(DATA RECORDS begins)

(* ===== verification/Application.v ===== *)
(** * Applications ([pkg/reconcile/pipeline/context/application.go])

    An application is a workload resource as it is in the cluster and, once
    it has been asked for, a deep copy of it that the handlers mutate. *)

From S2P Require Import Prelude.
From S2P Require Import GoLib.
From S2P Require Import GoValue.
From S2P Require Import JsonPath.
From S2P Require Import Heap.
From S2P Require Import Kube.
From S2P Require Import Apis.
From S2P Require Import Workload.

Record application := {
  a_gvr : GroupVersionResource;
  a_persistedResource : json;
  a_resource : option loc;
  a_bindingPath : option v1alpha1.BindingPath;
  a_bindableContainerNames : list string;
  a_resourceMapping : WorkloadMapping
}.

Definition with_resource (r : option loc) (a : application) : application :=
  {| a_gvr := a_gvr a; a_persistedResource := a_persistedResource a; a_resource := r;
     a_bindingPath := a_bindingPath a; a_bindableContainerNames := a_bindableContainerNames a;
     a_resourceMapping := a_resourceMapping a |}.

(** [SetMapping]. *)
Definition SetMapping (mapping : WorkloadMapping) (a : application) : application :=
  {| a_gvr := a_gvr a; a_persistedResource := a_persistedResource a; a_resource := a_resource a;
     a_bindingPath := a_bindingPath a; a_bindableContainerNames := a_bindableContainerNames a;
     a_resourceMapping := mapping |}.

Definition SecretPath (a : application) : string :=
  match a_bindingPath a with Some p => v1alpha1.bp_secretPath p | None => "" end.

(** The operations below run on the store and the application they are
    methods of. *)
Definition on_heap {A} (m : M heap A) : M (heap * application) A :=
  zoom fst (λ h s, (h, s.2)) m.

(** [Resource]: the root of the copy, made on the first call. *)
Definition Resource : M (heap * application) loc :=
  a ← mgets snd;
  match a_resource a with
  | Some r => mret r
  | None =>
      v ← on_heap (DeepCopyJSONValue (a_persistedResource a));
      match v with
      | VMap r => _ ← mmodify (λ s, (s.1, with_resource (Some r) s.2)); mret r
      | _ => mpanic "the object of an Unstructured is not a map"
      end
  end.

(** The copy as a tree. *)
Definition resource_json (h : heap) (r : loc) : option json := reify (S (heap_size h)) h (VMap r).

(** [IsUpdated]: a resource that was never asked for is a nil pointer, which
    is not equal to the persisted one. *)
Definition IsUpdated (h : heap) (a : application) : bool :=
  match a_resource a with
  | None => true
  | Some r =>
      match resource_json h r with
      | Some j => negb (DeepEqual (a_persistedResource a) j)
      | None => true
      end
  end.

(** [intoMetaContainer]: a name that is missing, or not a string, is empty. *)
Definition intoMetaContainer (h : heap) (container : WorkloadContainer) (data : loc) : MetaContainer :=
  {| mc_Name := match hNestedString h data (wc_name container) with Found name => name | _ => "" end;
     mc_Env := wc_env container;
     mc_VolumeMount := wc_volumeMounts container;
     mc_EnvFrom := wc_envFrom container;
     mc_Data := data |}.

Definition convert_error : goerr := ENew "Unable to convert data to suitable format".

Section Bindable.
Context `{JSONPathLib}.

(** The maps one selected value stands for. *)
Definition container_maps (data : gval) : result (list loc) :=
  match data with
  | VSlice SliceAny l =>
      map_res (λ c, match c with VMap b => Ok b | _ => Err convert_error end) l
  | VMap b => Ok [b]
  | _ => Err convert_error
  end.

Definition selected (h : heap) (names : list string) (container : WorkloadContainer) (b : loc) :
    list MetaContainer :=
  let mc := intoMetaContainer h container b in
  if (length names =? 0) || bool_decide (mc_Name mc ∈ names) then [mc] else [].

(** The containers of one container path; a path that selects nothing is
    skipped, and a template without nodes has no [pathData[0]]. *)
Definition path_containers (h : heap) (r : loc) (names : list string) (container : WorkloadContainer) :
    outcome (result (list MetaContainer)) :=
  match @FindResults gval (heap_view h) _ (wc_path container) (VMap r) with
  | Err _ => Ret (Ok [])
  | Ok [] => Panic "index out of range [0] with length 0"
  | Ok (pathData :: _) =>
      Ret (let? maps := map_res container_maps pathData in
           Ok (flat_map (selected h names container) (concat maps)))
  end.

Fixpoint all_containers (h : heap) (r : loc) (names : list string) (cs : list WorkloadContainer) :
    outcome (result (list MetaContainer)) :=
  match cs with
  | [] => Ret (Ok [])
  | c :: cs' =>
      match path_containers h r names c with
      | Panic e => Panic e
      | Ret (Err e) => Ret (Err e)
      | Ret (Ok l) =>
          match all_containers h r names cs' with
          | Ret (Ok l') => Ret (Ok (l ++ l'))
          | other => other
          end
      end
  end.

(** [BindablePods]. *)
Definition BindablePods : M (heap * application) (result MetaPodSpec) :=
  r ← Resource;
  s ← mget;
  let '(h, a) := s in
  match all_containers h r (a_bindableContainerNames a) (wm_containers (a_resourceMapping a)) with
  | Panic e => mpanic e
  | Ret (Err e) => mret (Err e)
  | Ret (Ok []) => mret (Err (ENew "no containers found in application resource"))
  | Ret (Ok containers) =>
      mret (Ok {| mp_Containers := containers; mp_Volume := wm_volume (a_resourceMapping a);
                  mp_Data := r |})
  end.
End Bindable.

(DATA RECORDS ends)
(DATA RECORDS begins)

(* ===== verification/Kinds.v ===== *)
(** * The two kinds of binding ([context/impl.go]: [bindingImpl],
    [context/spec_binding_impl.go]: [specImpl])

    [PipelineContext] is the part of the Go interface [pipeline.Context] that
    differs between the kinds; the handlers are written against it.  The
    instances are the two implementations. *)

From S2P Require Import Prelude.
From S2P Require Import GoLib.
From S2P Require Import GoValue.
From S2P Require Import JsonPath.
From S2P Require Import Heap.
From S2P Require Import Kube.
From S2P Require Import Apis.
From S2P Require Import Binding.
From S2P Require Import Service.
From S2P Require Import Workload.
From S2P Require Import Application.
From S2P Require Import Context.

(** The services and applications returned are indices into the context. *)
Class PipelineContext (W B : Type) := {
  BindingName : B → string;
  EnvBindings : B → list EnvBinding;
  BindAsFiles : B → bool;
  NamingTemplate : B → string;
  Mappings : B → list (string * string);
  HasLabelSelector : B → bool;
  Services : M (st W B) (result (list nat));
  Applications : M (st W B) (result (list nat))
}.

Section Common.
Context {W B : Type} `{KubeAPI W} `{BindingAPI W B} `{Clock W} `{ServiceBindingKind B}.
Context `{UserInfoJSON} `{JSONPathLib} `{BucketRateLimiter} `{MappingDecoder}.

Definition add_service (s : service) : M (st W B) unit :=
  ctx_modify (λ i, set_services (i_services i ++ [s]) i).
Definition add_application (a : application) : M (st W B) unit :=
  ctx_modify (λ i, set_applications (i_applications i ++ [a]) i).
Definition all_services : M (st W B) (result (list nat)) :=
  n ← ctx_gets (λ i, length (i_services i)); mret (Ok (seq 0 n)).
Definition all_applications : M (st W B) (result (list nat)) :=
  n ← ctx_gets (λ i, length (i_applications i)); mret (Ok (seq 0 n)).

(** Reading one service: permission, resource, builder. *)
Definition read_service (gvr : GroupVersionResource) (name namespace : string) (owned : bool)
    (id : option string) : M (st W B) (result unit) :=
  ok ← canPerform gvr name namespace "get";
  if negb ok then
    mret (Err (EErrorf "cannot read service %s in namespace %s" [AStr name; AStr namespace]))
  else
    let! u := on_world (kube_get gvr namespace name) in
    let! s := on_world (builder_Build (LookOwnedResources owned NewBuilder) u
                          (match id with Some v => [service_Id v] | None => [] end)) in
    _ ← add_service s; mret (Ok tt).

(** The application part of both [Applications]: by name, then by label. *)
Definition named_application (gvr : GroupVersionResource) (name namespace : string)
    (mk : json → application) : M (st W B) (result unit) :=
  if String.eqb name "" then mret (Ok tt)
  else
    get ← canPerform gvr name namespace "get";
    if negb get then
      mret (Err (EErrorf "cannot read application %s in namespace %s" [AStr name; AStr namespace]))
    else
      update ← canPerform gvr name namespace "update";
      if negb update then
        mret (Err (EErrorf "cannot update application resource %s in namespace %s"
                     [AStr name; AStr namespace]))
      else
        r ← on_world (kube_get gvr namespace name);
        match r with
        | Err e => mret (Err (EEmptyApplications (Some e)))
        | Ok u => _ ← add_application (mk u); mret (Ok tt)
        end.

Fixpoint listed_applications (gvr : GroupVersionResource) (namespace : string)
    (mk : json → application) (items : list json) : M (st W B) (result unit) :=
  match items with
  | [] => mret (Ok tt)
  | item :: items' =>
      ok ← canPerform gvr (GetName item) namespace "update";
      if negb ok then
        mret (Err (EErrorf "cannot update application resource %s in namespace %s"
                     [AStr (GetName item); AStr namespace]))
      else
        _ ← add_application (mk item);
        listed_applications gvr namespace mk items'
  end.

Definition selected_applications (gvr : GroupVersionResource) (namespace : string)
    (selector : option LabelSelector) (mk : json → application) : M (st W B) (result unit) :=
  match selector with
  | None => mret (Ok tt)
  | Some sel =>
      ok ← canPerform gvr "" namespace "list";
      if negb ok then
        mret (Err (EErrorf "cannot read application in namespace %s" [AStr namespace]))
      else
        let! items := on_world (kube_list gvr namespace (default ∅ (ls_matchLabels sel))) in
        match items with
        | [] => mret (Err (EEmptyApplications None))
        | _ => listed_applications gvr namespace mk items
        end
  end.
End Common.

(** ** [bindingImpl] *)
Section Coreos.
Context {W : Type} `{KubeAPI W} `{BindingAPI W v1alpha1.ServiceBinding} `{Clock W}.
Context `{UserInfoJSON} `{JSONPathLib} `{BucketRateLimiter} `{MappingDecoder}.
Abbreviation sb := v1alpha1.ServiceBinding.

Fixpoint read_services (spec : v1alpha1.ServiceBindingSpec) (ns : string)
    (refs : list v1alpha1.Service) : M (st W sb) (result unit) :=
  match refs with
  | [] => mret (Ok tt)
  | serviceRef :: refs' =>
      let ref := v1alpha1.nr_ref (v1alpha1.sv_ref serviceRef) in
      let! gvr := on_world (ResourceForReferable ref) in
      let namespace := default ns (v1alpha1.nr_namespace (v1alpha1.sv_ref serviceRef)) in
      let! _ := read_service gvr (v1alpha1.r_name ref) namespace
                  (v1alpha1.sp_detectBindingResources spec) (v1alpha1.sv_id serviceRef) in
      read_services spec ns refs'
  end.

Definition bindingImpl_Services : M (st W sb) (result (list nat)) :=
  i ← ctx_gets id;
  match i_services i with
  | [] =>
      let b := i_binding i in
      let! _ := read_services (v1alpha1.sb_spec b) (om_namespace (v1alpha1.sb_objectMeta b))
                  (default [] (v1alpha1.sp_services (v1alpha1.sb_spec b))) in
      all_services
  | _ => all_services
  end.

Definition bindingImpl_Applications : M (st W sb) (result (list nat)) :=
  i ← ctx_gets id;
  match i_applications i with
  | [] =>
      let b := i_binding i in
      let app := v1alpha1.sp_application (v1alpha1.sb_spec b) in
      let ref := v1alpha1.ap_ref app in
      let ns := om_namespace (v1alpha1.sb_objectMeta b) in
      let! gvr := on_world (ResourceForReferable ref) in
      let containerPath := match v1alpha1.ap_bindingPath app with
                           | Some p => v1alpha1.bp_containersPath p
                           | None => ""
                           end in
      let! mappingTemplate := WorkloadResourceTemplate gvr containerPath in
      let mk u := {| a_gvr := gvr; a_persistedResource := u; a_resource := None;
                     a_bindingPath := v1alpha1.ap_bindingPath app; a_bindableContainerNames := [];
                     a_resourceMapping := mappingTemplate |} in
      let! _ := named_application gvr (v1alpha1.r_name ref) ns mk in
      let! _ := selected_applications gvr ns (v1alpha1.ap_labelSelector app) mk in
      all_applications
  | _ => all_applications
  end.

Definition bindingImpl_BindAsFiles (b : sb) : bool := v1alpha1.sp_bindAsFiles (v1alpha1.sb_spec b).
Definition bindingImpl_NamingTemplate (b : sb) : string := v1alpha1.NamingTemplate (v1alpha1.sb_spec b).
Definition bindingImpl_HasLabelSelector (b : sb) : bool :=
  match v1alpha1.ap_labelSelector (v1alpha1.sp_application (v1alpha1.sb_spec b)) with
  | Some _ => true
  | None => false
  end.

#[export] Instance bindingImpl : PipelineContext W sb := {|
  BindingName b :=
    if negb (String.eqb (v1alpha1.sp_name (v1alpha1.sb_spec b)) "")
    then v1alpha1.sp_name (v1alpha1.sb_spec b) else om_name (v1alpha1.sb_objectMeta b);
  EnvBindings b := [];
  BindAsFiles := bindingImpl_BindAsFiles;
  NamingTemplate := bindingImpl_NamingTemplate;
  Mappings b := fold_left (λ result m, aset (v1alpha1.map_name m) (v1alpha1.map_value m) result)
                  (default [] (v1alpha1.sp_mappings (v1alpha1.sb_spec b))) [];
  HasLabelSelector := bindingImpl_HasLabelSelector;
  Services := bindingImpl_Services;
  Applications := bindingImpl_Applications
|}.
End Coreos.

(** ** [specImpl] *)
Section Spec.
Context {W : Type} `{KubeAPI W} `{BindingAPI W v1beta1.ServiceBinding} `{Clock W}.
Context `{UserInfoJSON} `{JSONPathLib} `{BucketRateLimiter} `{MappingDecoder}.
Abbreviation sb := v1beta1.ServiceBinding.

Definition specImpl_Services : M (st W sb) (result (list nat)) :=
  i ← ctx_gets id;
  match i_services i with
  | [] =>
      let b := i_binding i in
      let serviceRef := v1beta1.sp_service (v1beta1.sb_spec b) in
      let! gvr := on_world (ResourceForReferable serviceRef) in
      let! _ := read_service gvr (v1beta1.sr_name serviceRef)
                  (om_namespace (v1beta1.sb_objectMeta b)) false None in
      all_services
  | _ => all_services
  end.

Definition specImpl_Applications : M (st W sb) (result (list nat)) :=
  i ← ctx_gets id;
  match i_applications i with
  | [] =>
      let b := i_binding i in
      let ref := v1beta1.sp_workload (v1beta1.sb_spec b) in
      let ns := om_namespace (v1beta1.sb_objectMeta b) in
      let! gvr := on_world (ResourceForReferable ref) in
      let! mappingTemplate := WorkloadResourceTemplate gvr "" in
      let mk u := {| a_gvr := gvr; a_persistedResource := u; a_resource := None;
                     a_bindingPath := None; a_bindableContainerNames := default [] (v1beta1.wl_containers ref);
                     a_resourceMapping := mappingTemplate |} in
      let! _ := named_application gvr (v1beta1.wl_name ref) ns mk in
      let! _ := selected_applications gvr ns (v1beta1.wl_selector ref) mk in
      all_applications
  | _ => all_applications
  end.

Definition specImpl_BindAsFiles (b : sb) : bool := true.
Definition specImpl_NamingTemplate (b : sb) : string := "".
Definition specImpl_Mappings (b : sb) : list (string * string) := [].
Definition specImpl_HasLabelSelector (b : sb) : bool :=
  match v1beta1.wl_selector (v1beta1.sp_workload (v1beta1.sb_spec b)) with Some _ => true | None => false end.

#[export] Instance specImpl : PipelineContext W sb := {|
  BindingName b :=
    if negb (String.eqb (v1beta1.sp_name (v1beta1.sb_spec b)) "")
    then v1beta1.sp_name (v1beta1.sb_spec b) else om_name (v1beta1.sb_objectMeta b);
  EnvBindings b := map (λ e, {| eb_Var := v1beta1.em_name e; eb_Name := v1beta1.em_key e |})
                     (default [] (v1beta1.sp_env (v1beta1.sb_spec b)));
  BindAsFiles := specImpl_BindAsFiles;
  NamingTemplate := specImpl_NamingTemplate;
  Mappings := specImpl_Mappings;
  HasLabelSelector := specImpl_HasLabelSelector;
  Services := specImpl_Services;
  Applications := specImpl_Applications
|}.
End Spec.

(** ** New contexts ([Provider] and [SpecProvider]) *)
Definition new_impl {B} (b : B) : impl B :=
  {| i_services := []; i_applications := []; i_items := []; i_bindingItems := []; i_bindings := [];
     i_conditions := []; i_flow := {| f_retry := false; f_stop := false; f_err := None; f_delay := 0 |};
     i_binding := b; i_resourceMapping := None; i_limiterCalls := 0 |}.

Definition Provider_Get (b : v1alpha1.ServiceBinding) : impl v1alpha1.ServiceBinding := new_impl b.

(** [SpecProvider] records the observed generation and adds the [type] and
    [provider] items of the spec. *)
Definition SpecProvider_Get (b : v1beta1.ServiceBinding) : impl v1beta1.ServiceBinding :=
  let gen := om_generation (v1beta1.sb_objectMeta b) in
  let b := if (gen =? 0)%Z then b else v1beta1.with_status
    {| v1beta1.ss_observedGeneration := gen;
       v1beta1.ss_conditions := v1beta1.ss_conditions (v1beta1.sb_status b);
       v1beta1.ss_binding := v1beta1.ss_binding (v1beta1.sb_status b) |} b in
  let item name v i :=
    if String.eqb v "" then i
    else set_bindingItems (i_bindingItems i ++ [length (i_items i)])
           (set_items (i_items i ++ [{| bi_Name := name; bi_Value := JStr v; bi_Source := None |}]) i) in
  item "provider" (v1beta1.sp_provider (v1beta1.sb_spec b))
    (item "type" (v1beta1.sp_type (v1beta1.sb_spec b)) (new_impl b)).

(DATA RECORDS ends)

WORK REQUIRED —
Read through the entries and copy each line in which "WorkloadContainer" appears.

EXERCISE RESPONSE —
Definition intoMetaContainer (h : heap) (container : WorkloadContainer) (data : loc) : MetaContainer :=
Definition selected (h : heap) (names : list string) (container : WorkloadContainer) (b : loc) :
Definition path_containers (h : heap) (r : loc) (names : list string) (container : WorkloadContainer) :
Fixpoint all_containers (h : heap) (r : loc) (names : list string) (cs : list WorkloadContainer) :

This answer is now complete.